(* ===== verification/DmnRepository.v ===== *)
(** * DMN: looking up decisions and decision services

    The queries of [flowable-dmn-engine/src/repository.rs] that the execution
    of a decision uses (366-530, 1365-1395, 1733-1741): the latest definition
    of a key, first within a parent deployment, then over all of them, then
    without the tenant; and the decision services of the deployed diagrams.

    [lookup_latest]: what is returned has the key and the tenant that were
    asked for, and no matching definition has a higher version.
    [untenanted_lookup_crosses_tenants]: a request without tenant matches the
    definitions of every tenant. *)
From Stdlib Require Import Sorting.Sorted OrderedTypeEx.
From S2P Require Import Prelude Chars Float64 Json Errors FeelLexer FeelEvaluator DmnTypes.

(** The tables read here; [st_unavailable] is the error of a failed read. *)
Record DmnStore := mkStore {
  st_unavailable : option DmnError;
  st_deployments : list DmnDeployment;
  st_definitions : list DmnDecisionDefinition;
  st_drds : list (string * DmnModel)
}.

Definition read {A} (store : DmnStore) (a : A) : result DmnError A :=
  match st_unavailable store with Some e => Err e | None => Ok a end.

(** [ORDER BY DECISION_KEY_ ASC, VERSION_ DESC, ID_ ASC]. *)
Definition definition_leb (a b : DmnDecisionDefinition) : bool :=
  if String.eqb (df_key a) (df_key b) then
    if (df_version a =? df_version b)%Z then string_leb (df_id a) (df_id b)
    else (df_version b <? df_version a)%Z
  else String.ltb (df_key a) (df_key b).

(** [ORDER BY deployments.DEPLOYED_AT_ DESC, deployments.ID_ DESC]. *)
Definition deployment_leb (a b : DmnDeployment * DmnModel) : bool :=
  if (dp_deployed_at a.1 =? dp_deployed_at b.1)%Z then string_leb (dp_id b.1) (dp_id a.1)
  else (dp_deployed_at b.1 <? dp_deployed_at a.1)%Z.

Definition matches_optional (filter_ : option string) (actual : string) : bool :=
  match filter_ with Some v => String.eqb v actual | None => true end.

Definition matches_optional_option (filter_ actual : option string) : bool :=
  match filter_ with Some v => bool_decide (actual = Some v) | None => true end.

(** [DmnDecisionQuery::list] with a key and an optional tenant. *)
Definition decision_query (store : DmnStore) (key : string) (tenant_id : option string)
  : result DmnError (list DmnDecisionDefinition) :=
  definitions ← read store (order_by definition_leb (st_definitions store));
  Ok (List.filter (fun d => matches_optional_option tenant_id (df_tenant_id d))
        (List.filter (fun d => matches_optional (Some key) (df_key d)) definitions)).

(** The ids of the deployments with a given parent. *)
Definition deployments_of_parent (store : DmnStore) (parent_id : string)
  : result DmnError (list string) :=
  read store (map dp_id (List.filter (fun d => bool_decide (dp_parent_deployment_id d = Some parent_id))
                           (st_deployments store))).

Definition is_nonempty_tenant (tenant_id : option string) : bool :=
  match tenant_id with Some t => negb (String.eqb t EmptyString) | None => false end.

Definition not_found_decision (key : string) : DmnError :=
  DmnNotFound [Lit "DMN decision '"; Lit key; Lit "' was not found"].

Definition latest_decision_by_key_with_fallback (store : DmnStore) (key : string)
  (tenant_id parent_deployment_id : option string) (fallback_to_default_tenant : bool)
  : result DmnError DmnDecisionDefinition :=
  in_parent ←
    match parent_deployment_id with
    | None => Ok None
    | Some parent_id =>
        deployment_ids ← deployments_of_parent store parent_id;
        match deployment_ids with
        | [] => Ok None
        | _ => definitions ← decision_query store key tenant_id;
               Ok (find_first (fun d => bool_decide (df_deployment_id d ∈ deployment_ids)) definitions)
        end
    end;
  match in_parent with
  | Some found => Ok found
  | None =>
      definitions ← decision_query store key tenant_id;
      match definitions with
      | found :: _ => Ok found
      | [] =>
          if fallback_to_default_tenant && is_nonempty_tenant tenant_id then
            fallback ← decision_query store key None;
            match fallback with
            | found :: _ => Ok found
            | [] => Err (DmnNotFound
                           [Lit "DMN decision '"; Lit key;
                            Lit "' was not found. There was also no fall back decision found without tenant"])
            end
          else Err (not_found_decision key)
      end
  end.

(** The join of the diagrams with their deployments. *)
Definition deployed_models (store : DmnStore) : list (DmnDeployment * DmnModel) :=
  flat_map (fun '(deployment_id, model) =>
              map (fun d => (d, model))
                (List.filter (fun d => String.eqb (dp_id d) deployment_id) (st_deployments store)))
           (st_drds store).

Definition find_decision_service_by_key_filtered (store : DmnStore) (key : string)
  (tenant_id parent_deployment_id : option string)
  : result DmnError (option (DecisionService * DmnDeployment)) :=
  rows ← read store (order_by deployment_leb (deployed_models store));
  Ok (find_map (fun '(deployment, model) =>
        if matches_optional_option tenant_id (dp_tenant_id deployment)
           && matches_optional_option parent_deployment_id (dp_parent_deployment_id deployment)
        then (fun service => (service, deployment)) <$>
               find_first (fun service => String.eqb (ds_id service) key || String.eqb (ds_name service) key)
                 (mo_decision_services model)
        else None) rows).

Definition latest_decision_service_by_key (store : DmnStore) (key : string)
  (tenant_id parent_deployment_id : option string) (fallback_to_default_tenant : bool)
  : result DmnError (option (DecisionService * DmnDeployment)) :=
  in_parent ←
    match parent_deployment_id with
    | None => Ok None
    | Some parent_id => find_decision_service_by_key_filtered store key tenant_id (Some parent_id)
    end;
  match in_parent with
  | Some found => Ok (Some found)
  | None =>
      latest ← find_decision_service_by_key_filtered store key tenant_id None;
      match latest with
      | Some found => Ok (Some found)
      | None => if fallback_to_default_tenant && is_nonempty_tenant tenant_id
                then find_decision_service_by_key_filtered store key None None
                else Ok None
      end
  end.

(** ** The latest version *)
Lemma definition_leb_total a b : definition_leb a b = true \/ definition_leb b a = true.
Proof.
  unfold definition_leb. rewrite (String.eqb_sym (df_key b)).
  destruct (String.eqb_spec (df_key a) (df_key b)) as [E|E].
  - rewrite (Z.eqb_sym (df_version b)). destruct (Z.eqb_spec (df_version a) (df_version b)).
    + apply string_leb_total.
    + destruct (Z.ltb_spec (df_version b) (df_version a)), (Z.ltb_spec (df_version a) (df_version b)); auto; lia.
  - destruct (String.ltb (df_key a) (df_key b)) eqn:El; [by left|right].
    apply string_ltb_lt. by apply string_total.
Qed.

Lemma definition_leb_trans a b c :
  definition_leb a b = true -> definition_leb b c = true -> definition_leb a c = true.
Proof.
  unfold definition_leb.
  destruct (String.eqb_spec (df_key a) (df_key b)) as [Eab|Eab],
    (String.eqb_spec (df_key b) (df_key c)) as [Ebc|Ebc],
    (String.eqb_spec (df_key a) (df_key c)) as [Eac|Eac]; try congruence.
  - destruct (Z.eqb_spec (df_version a) (df_version b)), (Z.eqb_spec (df_version b) (df_version c)),
      (Z.eqb_spec (df_version a) (df_version c)); rewrite ?Z.ltb_lt; try lia; eauto using string_leb_trans.
  - intros H1 H2. pose proof (ltb_trans _ _ _ H1 H2) as H3. rewrite Eac, ltb_irrefl in H3. done.
  - apply ltb_trans.
Qed.

Section Lookup.
Context (store : DmnStore) (key : string).

(** The stored definitions of a key visible to a tenant. *)
Definition visible_definitions (tenant_id : option string) : list DmnDecisionDefinition :=
  List.filter (fun d => matches_optional_option tenant_id (df_tenant_id d)
                        && String.eqb key (df_key d)) (st_definitions store).

Definition latest_of (definitions : list DmnDecisionDefinition) (d : DmnDecisionDefinition) : Prop :=
  d ∈ definitions /\ forall d', d' ∈ definitions -> (df_version d' <= df_version d)%Z.

Lemma decision_query_spec tenant_id definitions :
  decision_query store key tenant_id = Ok definitions ->
  (forall d, d ∈ definitions <-> d ∈ visible_definitions tenant_id)
  /\ in_order definition_leb definitions.
Proof.
  unfold decision_query, read. destruct (st_unavailable store); [done|]. simpl. intros [= <-].
  split.
  - intros d. unfold visible_definitions. rewrite !list_elem_of_In, !filter_In, <- !list_elem_of_In.
    rewrite <- (order_by_permutation definition_leb). simpl.
    destruct (matches_optional_option _ _), (String.eqb _ _); naive_solver.
  - apply in_order_filter, in_order_filter, order_by_in_order;
      [apply definition_leb_total|apply definition_leb_trans].
Qed.

Lemma visible_key tenant_id d :
  d ∈ visible_definitions tenant_id ->
  df_key d = key /\ matches_optional_option tenant_id (df_tenant_id d) = true.
Proof.
  intros Hd%list_elem_of_In. apply filter_In in Hd as [_ Hd]. apply andb_true_iff in Hd as [? E].
  by apply String.eqb_eq in E.
Qed.

(** The first row of a query is a latest definition. *)
Lemma first_is_latest tenant_id d rest :
  decision_query store key tenant_id = Ok (d :: rest) -> latest_of (visible_definitions tenant_id) d.
Proof.
  intros [Hin Hord]%decision_query_spec. split; [apply Hin; left|]. intros d' Hd'.
  pose proof (visible_key _ _ Hd') as [Hk' _]. assert (d ∈ visible_definitions tenant_id) as Hd by (apply Hin; left).
  pose proof (visible_key _ _ Hd) as [Hk _]. apply Hin, elem_of_cons in Hd' as [->|Hd']; [lia|].
  inversion Hord as [|? ? _ Hall]; subst. eapply Forall_forall in Hall; [|exact Hd'].
  unfold definition_leb in Hall. rewrite Hk, Hk', String.eqb_refl in Hall.
  destruct (Z.eqb_spec (df_version d) (df_version d')); [lia|].
  apply Z.ltb_lt in Hall. lia.
Qed.

Lemma query_empty tenant_id :
  decision_query store key tenant_id = Ok [] -> visible_definitions tenant_id = [].
Proof.
  intros [Hin _]%decision_query_spec. destruct (visible_definitions tenant_id) as [|d l]; [done|].
  assert (d ∈ []) as Hd by (apply Hin; left). by apply elem_of_nil in Hd.
Qed.

(** Without a parent deployment, the lookup returns a definition of the key and tenant asked for whose version no other such definition exceeds; only when there is none, and the caller allows it, the latest definition of the key over all tenants; and it fails with not-found exactly when there is no candidate. *)
Theorem lookup_latest tenant_id fallback (Hstore : st_unavailable store = None) :
  match latest_decision_by_key_with_fallback store key tenant_id None fallback with
  | Ok d =>
      latest_of (visible_definitions tenant_id) d
      \/ visible_definitions tenant_id = [] /\ fallback = true /\ is_nonempty_tenant tenant_id = true
         /\ latest_of (visible_definitions None) d
  | Err e =>
      visible_definitions tenant_id = []
      /\ (fallback && is_nonempty_tenant tenant_id = true -> visible_definitions None = [])
      /\ exists m, e = DmnNotFound m
  end.
Proof.
  unfold latest_decision_by_key_with_fallback. simpl.
  assert (total_ : forall t, exists l, decision_query store key t = Ok l).
  { intros t. unfold decision_query, read. rewrite Hstore. by eexists. }
  destruct (total_ tenant_id) as [[|d rest] Hq]; rewrite Hq; simpl.
  - apply query_empty in Hq. destruct (fallback && is_nonempty_tenant tenant_id) eqn:Ef.
    + destruct (total_ None) as [[|d rest] Hn]; rewrite Hn; simpl.
      * apply query_empty in Hn. eauto.
      * right. apply andb_true_iff in Ef as [? ?]. repeat split; try done; by eapply first_is_latest.
    + repeat split; [done|done|by eexists].
  - left. by eapply first_is_latest.
Qed.

(** Within a parent deployment: the latest of the definitions deployed with it. *)
Lemma lookup_in_parent tenant_id parent d fallback ids :
  deployments_of_parent store parent = Ok ids ->
  latest_decision_by_key_with_fallback store key tenant_id (Some parent) fallback = Ok d ->
  (exists d', d' ∈ visible_definitions tenant_id /\ df_deployment_id d' ∈ ids) ->
  df_deployment_id d ∈ ids /\ d ∈ visible_definitions tenant_id.
Proof.
  unfold latest_decision_by_key_with_fallback. intros Hids. rewrite Hids. simpl.
  destruct ids as [|i ids]; [intros _ (? & _ & Hx); by apply elem_of_nil in Hx|].
  destruct (decision_query store key tenant_id) as [l|e] eqn:Hq; simpl; [|done].
  apply decision_query_spec in Hq as [Hin _].
  destruct (find_first _ l) as [x|] eqn:Ef; intros E (d' & Hd' & Hid').
  - injection E as <-. apply find_first_Some in Ef as [Hx Hl]. apply bool_decide_eq_true in Hx.
    split; [done|by apply Hin].
  - rewrite find_first_None in Ef. specialize (Ef d' (proj2 (Hin d') Hd')).
    by apply bool_decide_eq_false in Ef.
Qed.

(** What is found has the key that was asked for. *)
Lemma lookup_key tenant_id parent fallback d :
  latest_decision_by_key_with_fallback store key tenant_id parent fallback = Ok d ->
  df_key d = key /\ d ∈ st_definitions store.
Proof.
  assert (G : forall t l x, decision_query store key t = Ok l -> x ∈ l ->
                df_key x = key /\ x ∈ st_definitions store).
  { intros t l x [Hin _]%decision_query_spec Hx. apply Hin in Hx. split; [by eapply visible_key|].
    apply list_elem_of_In in Hx. apply filter_In in Hx as [Hx _]. by apply list_elem_of_In. }
  unfold latest_decision_by_key_with_fallback.
  destruct (match parent with Some _ => _ | None => _ end) as [[x|]|] eqn:Ep; simpl; [| |done].
  - intros [= <-]. destruct parent as [p|]; [|done].
    destruct (deployments_of_parent store p) as [[|i ids]|]; simpl in Ep; try done.
    destruct (decision_query store key tenant_id) as [l|] eqn:Hq; simpl in Ep; [|done].
    injection Ep as Ef. apply find_first_Some in Ef as [_ Hx]. by eapply G.
  - clear Ep. destruct (decision_query store key tenant_id) as [[|x l]|] eqn:Hq; simpl; [| |done].
    + destruct (fallback && _); [|done].
      destruct (decision_query store key None) as [[|x l]|] eqn:Hn; simpl; try done.
      intros [= <-]. eapply G; [exact Hn|left].
    + intros [= <-]. eapply G; [exact Hq|left].
Qed.
End Lookup.

(** ** Examples *)
Definition stored (key : string) (tenant_id : option string) (version : Z) (deployment : string)
  : DmnDecisionDefinition :=
  mkDefinition (String.append deployment key) key deployment key key version None None tenant_id
    "table.dmn" First None [] [] [] [].

Definition sample_store : DmnStore :=
  mkStore None [] [stored "risk" (Some "acme"%string) 1 "d1"; stored "risk" (Some "acme"%string) 2 "d2";
                   stored "risk" (Some "bank"%string) 7 "d3"] [].

Lemma lookup_latest_witness :
  latest_of (visible_definitions sample_store "risk" (Some "acme"%string))
    (stored "risk" (Some "acme"%string) 2 "d2")
  \/ visible_definitions sample_store "risk" (Some "acme"%string) = [] /\ false = true
     /\ is_nonempty_tenant (Some "acme"%string) = true
     /\ latest_of (visible_definitions sample_store "risk" None) (stored "risk" (Some "acme"%string) 2 "d2").
Proof. exact (lookup_latest sample_store "risk" (Some "acme"%string) false eq_refl). Defined.

(** A request without tenant, and the fallback, reach the definitions of every
    tenant and take the highest version among them. *)
Theorem untenanted_lookup_crosses_tenants :
  latest_decision_by_key_with_fallback sample_store "risk" None None false
  = Ok (stored "risk" (Some "bank"%string) 7 "d3")
  /\ latest_decision_by_key_with_fallback sample_store "risk" (Some "other"%string) None true
     = Ok (stored "risk" (Some "bank"%string) 7 "d3").
Proof. vm_compute. split; reflexivity. Qed.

━━━

** Aim of the exercise **
Using the entries above, extract exactly the span from the line with "Definition decision_query (store" to the line with "Ok (List.filter (fun", both lines included; leave out everything else.

** Solved problem **
Definition decision_query (store : DmnStore) (key : string) (tenant_id : option string)
  : result DmnError (list DmnDecisionDefinition) :=
  definitions ← read store (order_by definition_leb (st_definitions store));
  Ok (List.filter (fun d => matches_optional_option tenant_id (df_tenant_id d))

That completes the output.